Memory issues

This chapter is about Object Pascal and memory. This chapter explains how Windows programs use memory, and it also describes the internal data formats used in Object Pascal.

Windows memory management

This section explains how Delphi applications use memory.

Code segments

Each module (the main program or library and each unit) in a Delphi application or DLL has its own code segment. The size of a single code segment can't exceed 64K, but the total size of the code is limited only by the available memory.

Segment attributes

Each code segment has a set of attributes that determine the behavior of the code segment when it's loaded into memory.

MOVEABLE or FIXED

When a code segment is MOVEABLE, Windows can move the segment around in physical memory to satisfy other memory allocation requests. When a code segment is FIXED, it never moves in physical memory. The preferred attribute is MOVEABLE, and unless it's absolutely necessary to keep a code segment at the same address in physical memory (such as if it contains an interrupt handler), you should use the MOVEABLE attribute. When you do need a fixed code segment, keep that code segment as small as possible.

PRELOAD or DEMANDLOAD

A code segment that has the PRELOAD attribute is automatically loaded when the application or library is activated. The DEMANDLOAD attribute delays the loading of the segment until a routine in the segment is actually called. Although this takes longer, it allows an application to execute in less space.

DISCARDABLE or PERMANENT

When a segment is DISCARDABLE, Windows can free the memory occupied by the segment when it needs to allocate additional memory. When a segment is PERMANENT, it's kept in memory at all times.

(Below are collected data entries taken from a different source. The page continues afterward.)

(** *** The totals row of [TaxSummaryTable] *)

Module TaxTotals.
Record t : Type := mk {
  netKgs : Q;
  grandTotal : Q;
  totalDeductions : Q;
  netAmount : Q;
  byKey : DeductionKey -> Q
}.
End TaxTotals.

Definition taxTotals (bills : list SavedBill.t) : TaxTotals.t :=
  fold_left (fun acc bill =>
      TaxTotals.mk
        (TaxTotals.netKgs acc
         + fold_left (fun s i => Qplus s (BillItem.netKgs i))
                     (SavedBill.bill_items bill) 0%Q)
        (TaxTotals.grandTotal acc + SavedBill.grandTotal bill)
        (TaxTotals.totalDeductions acc + SavedBill.totalDeductions bill)
        (TaxTotals.netAmount acc + SavedBill.netAmount bill)
        (fold_left (fun byKey key k =>
                      if CalculatedDeductions.key_eqb k key
                      then Qplus (byKey key)
                             (orZero (CalculatedDeductions.amount
                                        (SavedBill.deductions bill) key))
                      else byKey k)
                   DEDUCTION_KEYS (TaxTotals.byKey acc)))
    bills (TaxTotals.mk 0 0 0 0 (fun _ => 0%Q)).

(** ** [Number.prototype.toFixed] *)

(** What [x.toFixed(f)] returns: a fixed-point numeral, or, for a magnitude
    of [10^21] and more, the text of [Number::toString(x)], which is in
    exponent notation; the model keeps the number instead of that text. *)
Inductive Numeral : Type :=
| Decimal (text : string)
| Exponential (x : Q).

Fixpoint uint_digits (u : Decimal.uint) : list ascii :=
  match u with
  | Decimal.Nil => []
  | Decimal.D0 u' => "0"%char :: uint_digits u'
  | Decimal.D1 u' => "1"%char :: uint_digits u'
  | Decimal.D2 u' => "2"%char :: uint_digits u'
  | Decimal.D3 u' => "3"%char :: uint_digits u'
  | Decimal.D4 u' => "4"%char :: uint_digits u'
  | Decimal.D5 u' => "5"%char :: uint_digits u'
  | Decimal.D6 u' => "6"%char :: uint_digits u'
  | Decimal.D7 u' => "7"%char :: uint_digits u'
  | Decimal.D8 u' => "8"%char :: uint_digits u'
  | Decimal.D9 u' => "9"%char :: uint_digits u'
  end.

(** The decimal digits of a natural number, ["0"] for zero. *)
Definition digits_of (n : Z) : list ascii := uint_digits (N.to_uint (Z.to_N n)).

(** The integer [n] for which [n / 10^f - x] is closest to zero, the larger
    one of two, for [x >= 0]. *)
Definition scaled_round (f : nat) (x : Q) : Z :=
  (2 * Qnum x * 10 ^ Z.of_nat f + Zpos (Qden x)) / (2 * Zpos (Qden x)).

Definition toFixed (f : nat) (x : Q) : Numeral :=
  let s := if Qnum x <? 0 then ["-"%char] else [] in
  let x' := Qabs x in
  if Qle_bool (inject_Z (10 ^ 21)) x' then Exponential x
  else
    let m := digits_of (scaled_round f x') in
    let body :=
      match f with
      | O => m
      | _ =>
          let k := List.length m in
          let m' := if Nat.leb k f then repeat "0"%char (f + 1 - k) ++ m else m in
          let k' := List.length m' in
          firstn (k' - f) m' ++ "."%char :: skipn (k' - f) m'
      end in
    Decimal (string_of_list_ascii (s ++ body)).

(** ** [handleExportCSV] *)






(** ** [handleGenerateStatement] *)

Module StatementSummary.
Record t : Type := mk {
  grandTotal : Q;
  netAmount : Q;
  totalDeductions : Q;
  deductions : CalculatedDeductions.t
}.
End StatementSummary.

Module StatementData.
Record t : Type := mk {
  contractorName : string;
  period : string * string;
  bills : list SavedBill.t;
  summary : StatementSummary.t
}.
End StatementData.

(** The body of the [for (const key of Object.keys(bill.deductions))] loop
    of the statement's [reduce]. *)
Definition rollUpKey (d : CalculatedDeductions.t)
    (acc : CalculatedDeductions.t) (key : DeductionKey) : CalculatedDeductions.t :=
  match CalculatedDeductions.amount d key with
  | Some v =>
      CalculatedDeductions.set key
        (orZero (CalculatedDeductions.amount acc key) + v) acc
  | None => acc
  end.

Definition statementStep (acc : StatementSummary.t) (bill : SavedBill.t)
  : StatementSummary.t :=
  StatementSummary.mk
    (StatementSummary.grandTotal acc + SavedBill.grandTotal bill)
    (StatementSummary.netAmount acc + SavedBill.netAmount bill)
    (StatementSummary.totalDeductions acc + SavedBill.totalDeductions bill)
    (fold_left (rollUpKey (SavedBill.deductions bill))
               (CalculatedDeductions.numeric_keys (SavedBill.deductions bill))
               (StatementSummary.deductions acc)).

Definition statementSummary (bills : list SavedBill.t) : StatementSummary.t :=
  fold_left statementStep bills
            (StatementSummary.mk 0 0 0 CalculatedDeductions.empty).

Record Props : Type := mkProps {
  savedBills : list SavedBill.t;
  contractors : list Contractor.t;
  contracts : list Contract.t;
  auditLogs : list AuditLog.t
}.

(** The [useState] cells the handler reads and writes. *)
Record State : Type := mkState {
  activeTab : ReportTab.t;
  filters : FilterState;
  statementData : option StatementData.t
}.

(** A handler returns the next state and the alerts it raised. *)
Definition Handler : Type := State -> State * list string.

Definition alert (message : string) : Handler := fun st => (st, [message]).
Definition skip : Handler := fun st => (st, []).

Definition handleGenerateStatement (p : Props) : Handler := fun st =>
  match selectedContractorId (filters st) with
  | all => alert "Please select a specific contractor to generate a statement." st
  | contractorId n =>
      match find (fun c => Contractor.id c =? n) (contractors p) with
      | None => skip st
      | Some contractor =>
          let billsForStatement :=
            filter (fun b => id_is (SavedBill.contractor_id b) n)
                   (filteredBills (savedBills p) (contracts p) (filters st)) in
          let summary := statementSummary billsForStatement in
          (mkState ReportTab.statement (filters st)
             (Some (StatementData.mk (Contractor.name contractor)
                      (startDate (filters st), endDate (filters st))
                      billsForStatement summary)),
           [])
      end
  end.

(** ** The route and action selectors, and the detail rows *)

(** [routesForFilter]: the routes of the contracts of the selected
    contractor, each once, in the order of the default [sort()] (code
    units). *)
Definition relevantContracts (contracts : list Contract.t) (f : FilterState)
  : list Contract.t :=
  match selectedContractorId f with
  | all => contracts
  | contractorId n => filter (fun c => Contract.contractor_id c =? n) contracts
  end.

Definition routesForFilter (contracts : list Contract.t) (f : FilterState)
  : list string :=
  sort String.leb
       (fold_left (fun routeSet c => set_add (routeStr c) routeSet)
                  (relevantContracts contracts f) []).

When an application makes a call to a DISCARDABLE segment that's not in memory, Windows first loads it from the .EXE file. This takes longer than if the segment were PERMANENT, but it allows an application to execute in less space.

Changing attributes

The default attributes of a code segment are MOVEABLE, DEMANDLOAD, and DISCARDABLE, but you can change this with a $C compiler directive. For example,

{$C MOVEABLE PRELOAD PERMANENT}

For details about the $C compiler directive, see Appendix B.

There is no need for a separate overlay manager. The Windows memory manager includes a full set of overlay management services, controlled through code segment attributes. These services are available to any Windows application.

The automatic data segment

Each application or library has one data segment called the "automatic data segment," which can be up to 64K in size. The automatic data segment is always pointed to by the data segment register (DS). It's divided into four sections: the local heap, the stack, the static data, and the task header.

Memory issues - 图1

The first 16 bytes of the automatic data segment always contain the task header in which Windows stores various system information.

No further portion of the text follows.